= Voting in Guam =

Voting rights of citizens in Guam differ from those of United States citizens in each of the fifty states and in Washington, D.C. In the U.S. House of Representatives, Guam is entitled to a delegate, who is not allowed to vote on the floor of the House but can vote on procedural matters and in House committees. Citizens of Guam may not vote in general elections for president.

The United States Constitution grants congressional voting representation to the states and Washington, D.C., of which Guam is not one. Guam is a federal territory ultimately under the complete authority of Congress. The lack of voting representation in Congress for residents of Guam has been an issue since the foundation of the federal district.

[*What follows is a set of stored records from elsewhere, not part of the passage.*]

(* ===== verification/Prelude.v ===== *)
(** * nexchat: chat and settlement pallets of a Substrate chain

    This library models pallets of the nexchat runtime, written in Rust with
    FRAME under src/pallets/, and proves what they promise. The root file is the
    prelude; the parts that follow it model one pallet each, or prove one group
    of theorems about it.

    ** The program

    The chain keeps what two people who chat need to agree on, and settles money
    between parties of a trade. The parts modelled here are:

    - src/pallets/chat/common: the rate limiter, epochs and deposit helpers the
      chat pallets share (ChatCommon.v);
    - src/pallets/chat/inbox: delivery inboxes, their epochs and revoked tags
      (ChatInbox.v);
    - src/pallets/chat/sync: anchors of encrypted backups, signed by a key whose
      digest is the anchor's id (ChatSync.v);
    - src/pallets/chat/msg-identity: device keys and prekeys (ChatIdentity.v);
    - src/pallets/chat/permission: who may write to whom, by authorization of a
      scene or by the receiver's settings, and the platform's mutes and reports
      (ChatPermission.v);
    - src/pallets/chat/group: MLS groups, a state machine of epochs driven by
      commits, with join requests, moderation and a teardown in bounded steps
      (ChatGroup.v and the Group*.v files);
    - the runtime's adapters between the last two, src/runtime/src/configs/mod.rs
      (ChatWiring.v): a membership change in a group grants or revokes a scene;
    - src/pallets/chat/core: system notices, sessions, read state, chat ids
      (ChatCore.v and the Core*.v files);
    - src/pallets/dispute/escrow: money locked for an identifier, released,
      refunded, split, disputed, or settled by a timer (Escrow.v and the
      Escrow*.v files);
    - src/pallets/dispute/arbitration: disputes about money in escrow, and
      complaints that go from filing to a decision and its appeals, with deposits
      on hold (Arbitration.v, ArbitrationRules.v, ArbitrationDisputes.v); with the
      runtime's router it drives the escrow pallet (ArbitrationEscrow.v, over a
      currency with holds, HoldCurrency.v);
    - src/pallets/entity/market: the order book on which the tokens of an entity
      are traded for the native currency, with its price oracle and circuit
      breaker (EntityMarket.v, MarketCalls.v and the Market*.v files), over the
      interfaces of src/pallets/entity/common/src/traits (EntityPorts.v);
    - src/pallets/entity/token: the tokens themselves, with time locks, dividends,
      transfer restrictions, allowances and the reservations the market makes
      (EntityToken.v, TokenSupply.v, TokenHoldings.v), and both pallets together
      (TokenMarket.v);
    - src/pallets/entity/order: orders for goods and services, paid into escrow,
      with reserved tokens or out of a shopping balance, with disputes and a queue
      of timeouts (EntityOrder.v, OrderRules.v, OrderMoney.v, OrderLife.v), and
      orders over the escrow pallet (OrderEscrow.v, OrderCash.v, OrderPayments.v);
    - src/pallets/entity/loyalty: the points of a shop and the shopping balances
      an entity owes its members (EntityLoyalty.v, LoyaltyBalances.v,
      LoyaltyPoints.v).

    ** How the code is represented

    A pallet is a Module of that name; its storage items are the fields of a
    record [State], with the names of the source. A [StorageMap] is a finite map
    ([gmap]); a [StorageDoubleMap] is a map of maps where a row is iterated or
    cleared, and a map keyed by pairs where it is not; a [ValueQuery] counter is
    read with [get0]. Integers are [Z] with the saturation, wrap-around or
    division of the source written out ([sat_add], [sat_sub], [mod]); every
    bound a type has is part of an invariant. Account ids are numbers ordered as
    the bytes are. Byte strings are lists of numbers.

    A function of the source is a definition of the same name in the monad
    [M S E A] of the prelude, which passes the storage along and ends with a
    value or an error. An error does not undo writes by itself: [transactional]
    does, and is applied exactly where FRAME applies it, around a dispatchable;
    [attempt] is a caller that drops an error and keeps the writes. The
    dispatchables of a pallet are the constructors of its type [Call], run by
    [apply_call]; [dispatch] is the transaction around it. A run of a pallet is
    the reflexive-transitive closure of its relation [step]: any call by any
    origin in any block, the operations other pallets call, block hooks, and,
    where the environment can interfere, its moves.

    What is not code of the repository is a parameter: origins, the block
    environment, the currency, the hash functions and signatures, the iteration
    order and the limited clearing of a storage prefix (Frame.v), the digest of a
    pair of accounts and the order of storage keys (ChatCore.v). Each is a
    class of operations, with the documented laws the theorems use in a second
    class, and a concrete instance that satisfies the laws. The witnesses
    evaluate the theorems on concrete runs with these instances.

    The host clears a storage prefix by the keys the block began with: all that
    was written in the block, and the first of the others, up to the limit; a
    second call without a cursor looks at the same keys. EntityLoyalty.v keeps
    what the block began with and what was written since, so that a clearing that
    is continued within a block is seen to stand still. In ChatGroup.v the limited
    clearing is the operation [clear_row]; that it makes progress whenever it
    leaves a cursor is a law of its own ([FreshRowLaws]), which holds for a call
    in a new block and is assumed only where the end of the teardown is shown.
    [sort_by] of the source is the stable [stable_sort] of this file, which keeps
    the order of equal elements.

    ** What is shown

    - ChatCommon.v: in any span of one window at most twice the allowed number
      of actions pass the limiter.
    - ChatInbox.v, ChatIdentity.v: the registry invariant over all runs (exact
      counters and caps, distinct tags, epochs in range, deposits covered by
      reserved balance and moved exactly with the records); a bump invalidates
      earlier tokens; what registering again does to them.
    - ChatSync.v: a cleared anchor never comes back at or below its tombstone;
      every stored content is signed by the key the anchor is named after; the
      signed payload determines what it authorizes.
    - ChatPermission.v: the exact condition under which a message may be sent;
      a grant opens both directions until its expiry; the invariant of the
      authorization lists; extending a permanent grant ends it.
    - GroupViews.v, GroupChecks.v, GroupSteps.v: a call changes a group only
      through one of a few changes of that group's rows (its view).
      GroupRegistry.v: the storage invariant, finality of commits, and that
      accounts enter groups only by a commit. GroupRefinement.v: every call of
      the pallet, by its sender, arguments and result, is a step of an abstract
      membership service that says who may do what. GroupDisband.v: the bounded
      teardown ends and returns the deposit. GroupCommit.v: the checks of a
      commit decide their specification, and its effect. GroupHooks.v: the calls
      made on the authorization layer.
    - ChatWiring.v: with the runtime's adapter, scenes of groups mirror
      memberships, and a commit opens the conversations it should.
    - CoreStore.v: the consistency of messages, sessions and indexes, and that
      the unread counter never promises more than there is (it can promise
      less). CoreIds.v: chat ids correspond to accounts one to one, and only one
      can be created per block. CoreReading.v: the bounded scans reach the end
      in a number of calls computed from the size of the table.
    - EscrowSolvency.v: the held account covers everything locked; splits are
      exact; where funds get stranded. EscrowStates.v: the states of an
      identifier and that a dispute freezes its funds. EscrowExpiry.v: the two
      expiry tables are inverse to each other.
    - ArbitrationRules.v: the records of complaints agree with each other and with
      the amounts on hold, a complaint moves only along its state machine or the
      two ways round it, and what a forced close does to an appeal's deposit.
      ArbitrationDisputes.v: the tables of open disputes agree, their deposits are
      on hold until a single decision closes them, and one party can settle alone.
      ArbitrationEscrow.v: the router and the escrow satisfy the laws arbitration
      assumes, and a slash is paid out of other users' locked money.
    - MarketFunds.v, MarketSteps.v: what an account has in reserve is what its open
      orders lock and what others have put there, orders are indexed exactly, no
      call touches what an account has reserved for anything
      else, and the sweep of expired orders stays near its weight.
      MarketMatching.v: matching is the greedy plan, the plan gives the best
      total, and what that means for each type of order. MarketOracle.v: averages
      stay within the prices they average; the circuit breaker and the price
      limits stop what they are meant to stop, and where the limits fail.
    - TokenSupply.v: what is issued and promised stays within the limit of a
      token. TokenHoldings.v: locks and reservations are covered by holdings;
      what transfers check; who can take tokens from an account; what unlocking
      releases. TokenMarket.v: the token pallet satisfies the laws the market
      assumes, so that open sales are backed by tokens in every joint run, and
      what happens to a buyer when root breaks that.
    - OrderRules.v: what each call does to one order and its money (its view), as
      one of a few moves. OrderMoney.v: placing an order locks its price, and the
      invariant of all runs. OrderEscrow.v: the escrow pallet satisfies the laws
      orders assume; an order whose entry was emptied, by an arbitration or a
      failed refund, never ends. OrderCash.v: what the events of the escrow name
      for an account is what the account is paid. OrderPayments.v: each call on an
      order leaves exactly the payments of its settlement in the escrow and in the
      accounts. OrderLife.v: the money
      of open orders is locked, orders are well formed and move along their state
      machine, what a withdrawn dispute restores, and how an automatic repurchase
      burns a balance.
    - LoyaltyBalances.v: shopping balances add up to their totals in every run, and
      a consumption can be rolled back. LoyaltyPoints.v: every point is counted as
      long as the lists that are cleared are short, redeeming pays exactly, a
      clearing in steps ends, and how points stay uncounted or come back.

    Each theorem about all runs is proved through the same steps: a lemma per
    operation saying which change it makes, one lemma per change saying that the
    invariant survives it, and [rtc_invariant].

    ** Fuel and bounds

    No definition needs fuel: loops are structural recursions over the list they
    walk or over the retries they have left ([try_candidates], 100 of them).
    Where a theorem speaks of repeated calls, the number of calls is part of the
    statement. The theorems that need identifiers to be fresh assume that a u64
    counter has not reached its largest value.

    Runs say what the rest of the chain may do meanwhile. Between the calls of
    the market, others may do anything to balances and tokens, and reserve and
    release what is theirs ([shared_step] keeps the account of it); root's forced
    burns and transfers of tokens are outside. Between those of the order pallet,
    others may do anything but change the escrow's books, except for orders
    already placed that are in a set [E] ([estep]), which a statement about the
    other orders leaves free. Runs of the escrow pallet assume that nobody takes
    currency from its account, runs of the token pallet that nobody calls the
    assets pallet directly; ArbitrationEscrow.v, OrderEscrow.v and TokenMarket.v
    show what happens otherwise, and the doc comment of each theorem says what
    it relies on.

    ** Not modelled

    Weights, benchmarks, Runtime API glue, storage-version hooks and migrations
    of the pallets carry no behaviour of their own or run once. The other
    pallets (evidence, the rest of entity, trading, storage, bridge,
    inscription, the common crypto and media crates) and the node are not
    modelled; the currency, the assets pallet and the other FRAME pallets are
    parameters, and so are the registry, shop, product, KYC, member, commission
    and disclosure pallets the market, the tokens, the orders and the loyalty
    pallet ask; what the orders ask of the loyalty pallet is a class of its own,
    not yet discharged by its model. Amounts of tokens are [N] in the token pallet,
    whose subtraction saturates as the source's does, and [Z] elsewhere. *)

From Stdlib Require Export ZArith Lia.
From stdpp Require Export base decidable gmap list fin_maps fin_sets option sorting relations.
From Stdlib Require Ascii String.
Export String.StringSyntax.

The Uniformed and Overseas Citizens Absentee Voting Act (UOCAVA) is a United States federal law dealing with elections and voting rights for United States citizens residing overseas. The act requires that all U.S. states, the District of Columbia, Puerto Rico, Guam, American Samoa, and the U.S. Virgin Islands allow certain U.S. citizens to register to vote and to vote by absentee ballot in federal elections. The act is Public Law 99-410 and was signed into law by President Ronald Reagan on August 28, 1986.

==U.S. citizenship==
Guam is an unincorporated United States territory. The Immigration and Nationality Act of 1952 expanded the definition of the "United States" for nationality purposes to include Guam, therefore those born on Guam are "U.S. [citizens] at birth on the same terms as persons born in other parts of the United States." If a U.S. citizen born on Guam were to move to a state or the District of Columbia, they would be able to participate in presidential, and other elections that most other U.S. citizens can participate in.

==History==
On August 1, 1950, President Truman signed into law the Guam Organic Act of 1950, which gave the Chamorro people certain rights and protections under the U.S. Constitution. The people of Guam were afforded the opportunity to set and administer policy and laws for the island of Guam.
In the 1980s and early 1990s, there was a significant movement in favor of the territory becoming a commonwealth, which would give it a level of self-government similar to Puerto Rico and the Northern Mariana Islands. However, the federal government rejected the version of a commonwealth that the government of Guam proposed, due to it having clauses incompatible with the Territorial Clause (Art. IV, Sec. 3, cl. 2) of the U.S. Constitution. Other movements are also in existence that advocate becoming a U.S. state, union with the state of Hawaii, union with the Northern Mariana Islands as a single territory, or independence.

==Guam's government==
Guam is governed by a popularly elected governor and a unicameral 15-member legislature, whose members are known as senators. Guam elects one non-voting delegate, currently James Moylan, to the United States House of Representatives. U.S. citizens in Guam vote in a presidential straw poll for their choice in the U.S. Presidential general election, but since Guam has no votes in the Electoral College, the poll has no real effect. However, in sending delegates to the Republican and Democratic national conventions, Guam does have influence in the national presidential race, though these convention delegates are elected by local party conventions rather than voters in primaries.

== Opposition ==
Activists, such as Siobhon McManus, have been outspoken about the fact that citizens of Guam do not have full voting rights in United States elections.